Tags

, , , , ,

Insurance RiskInsurance companies are always under strict government supervision. This makes it critical for insurance companies to develop effective risk-management programs. A well-designed risk management program is also essential for the success of the insurance companies. Moreover, risk management strategies also help the insurance program manager’s company to set up formal risk assessments.

The collection of an insurance premium is vulnerable to several risks.

Some of the risks include:

Pricing risk – It is the most volatile and impulsive risk in the insurance industry. The risk occurs when the price charged for the insurance is not sufficient to cover total losses generated by the insurance.
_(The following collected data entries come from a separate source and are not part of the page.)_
(** The value computed on a non-empty batch, with the sizes of the two
    thirds made explicit. *)
Lemma update_psychometrics_value (p : Psychometrics) (r : Response)
    (rest : list Response) :
  let responses := r :: rest in
  let n := List.length responses in
  let ordered := sorted_descending responses in
  update_psychometrics p responses
  = Ok {| discrimination :=
            if (0 <? n / 3)%nat
            then INR (count_correct (firstn ((n + 2) / 3) ordered)) / INR ((n + 2) / 3)
                 - INR (count_correct (skipn (n - n / 3) ordered)) / INR (n / 3)
            else discrimination p;
          difficulty := INR (count_correct responses) / INR n;
          guessing := guessing p;
          upper_asymptote := upper_asymptote p |}.
Proof.
  cbv zeta. set (responses := r :: rest). set (n := List.length responses).
  assert (Hn : (0 < n)%nat) by (unfold n, responses; cbn; lia).
  assert (Htop : (0 < (n + 2) / 3)%nat).
  { pose proof (UpdateFacts.ceiling_third n). lia. }
  unfold update_psychometrics. fold responses.
  change (match responses with
          | [] => Ok p
          | _ :: _ => ?body
          end) with body.
  rewrite UpdateFacts.sorted_descending_length. fold n.
  rewrite UpdateFacts.pdiv_count by exact Hn.
  cbn [bind discrimination difficulty guessing upper_asymptote].
  destruct (Nat.ltb_spec 0 ((n + 2) / 3)) as [_ | H]; [| lia].
  destruct (Nat.ltb_spec 0 (n / 3)) as [Hbottom | Hbottom]; cbn [andb];
    [| reflexivity].
  rewrite !UpdateFacts.pdiv_count by assumption. cbn [bind].
  unfold slice_last. rewrite UpdateFacts.sorted_descending_length. fold n.
  destruct (Nat.eqb_spec (n / 3) 0) as [E | _]; [lia | reflexivity].
Qed.

End UpdateRange.

Lemma update_psychometrics_returns (p : QuestionModel.Psychometrics)
    (r : Response) (rest : list Response) :
  exists p', QuestionModel.update_psychometrics p (r :: rest) = Ok p'.
Proof.
  eexists. exact (UpdateRange.update_psychometrics_value p r rest).
Qed.

(** X13.  On a non-empty batch [update_psychometrics] returns without
    failing, with a difficulty in [[0, 1]] and, when the batch has
    three or more responses, a discrimination in [[-1, 1]]. *)
Theorem updated_psychometrics_range (p : QuestionModel.Psychometrics)
    (r : Response) (rest : list Response) :
  exists p',
    QuestionModel.update_psychometrics p (r :: rest) = Ok p'
    /\ 0 <= QuestionModel.difficulty p' <= 1
    /\ ((3 <= List.length (r :: rest))%nat ->
        -1 <= QuestionModel.discrimination p' <= 1).
Proof.
  pose proof (UpdateRange.update_psychometrics_value p r rest) as Hvalue.
  cbv zeta in Hvalue.
  set (responses := r :: rest) in *. set (n := List.length responses) in *.
  set (ordered := QuestionModel.sorted_descending responses) in *.
  assert (Hn : (0 < n)%nat) by (unfold n, responses; cbn; lia).
  eexists. split; [exact Hvalue |].
  cbn [QuestionModel.difficulty QuestionModel.discrimination]. split.
  - apply UpdateRange.rate_in_unit_interval; [exact Hn |].
    apply UpdateRange.count_correct_le_length.
  - intros H3.
    pose proof (UpdateFacts.ceiling_third n) as Hceil.
    pose proof (UpdateFacts.floor_third n) as Hfloor.
    assert (Hlen : List.length ordered = n)
      by apply UpdateFacts.sorted_descending_length.
    destruct (Nat.ltb_spec 0 (n / 3)) as [Hbottom | Hbottom]; [| lia].
    assert (Htop : 0 <= INR (QuestionModel.count_correct
                               (firstn ((n + 2) / 3) ordered))
                        / INR ((n + 2) / 3) <= 1).
    { apply UpdateRange.rate_in_unit_interval; [lia |].
      etransitivity; [apply UpdateRange.count_correct_le_length |].
      apply firstn_le_length. }
    assert (Hlow : 0 <= INR (QuestionModel.count_correct
                               (skipn (n - n / 3) ordered))
                        / INR (n / 3) <= 1).
    { apply UpdateRange.rate_in_unit_interval; [exact Hbottom |].
      etransitivity; [apply UpdateRange.count_correct_le_length |].
      rewrite length_skipn, Hlen. lia. }
    lra.
Qed.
Solvency risk – This risk is connected with growth. Numerous enterprises grew significantly in the new economy boom even though they were not profitable. These enterprises grew swiftly in the hope of making adequate revenue once they obtained the market share. While this approach may work wonders for a few of the enterprises, it proves ineffective for many insurance companies. Monetary growth at the cost of profits has been the primary cause of doom for several organizations.

Customer-relationship risk – This final risk is associated with collection of insurance premiums. It is the investment income risks which cause classic risk scenarios originating from the capital market and rate of interests; and credit risk is defined as the probability of an insurance venture’s failure to pay its debts.

Thus, it is highly essential for insurance program managers to opt for tailored risk solutions so that they can handle such crisis situations with ease.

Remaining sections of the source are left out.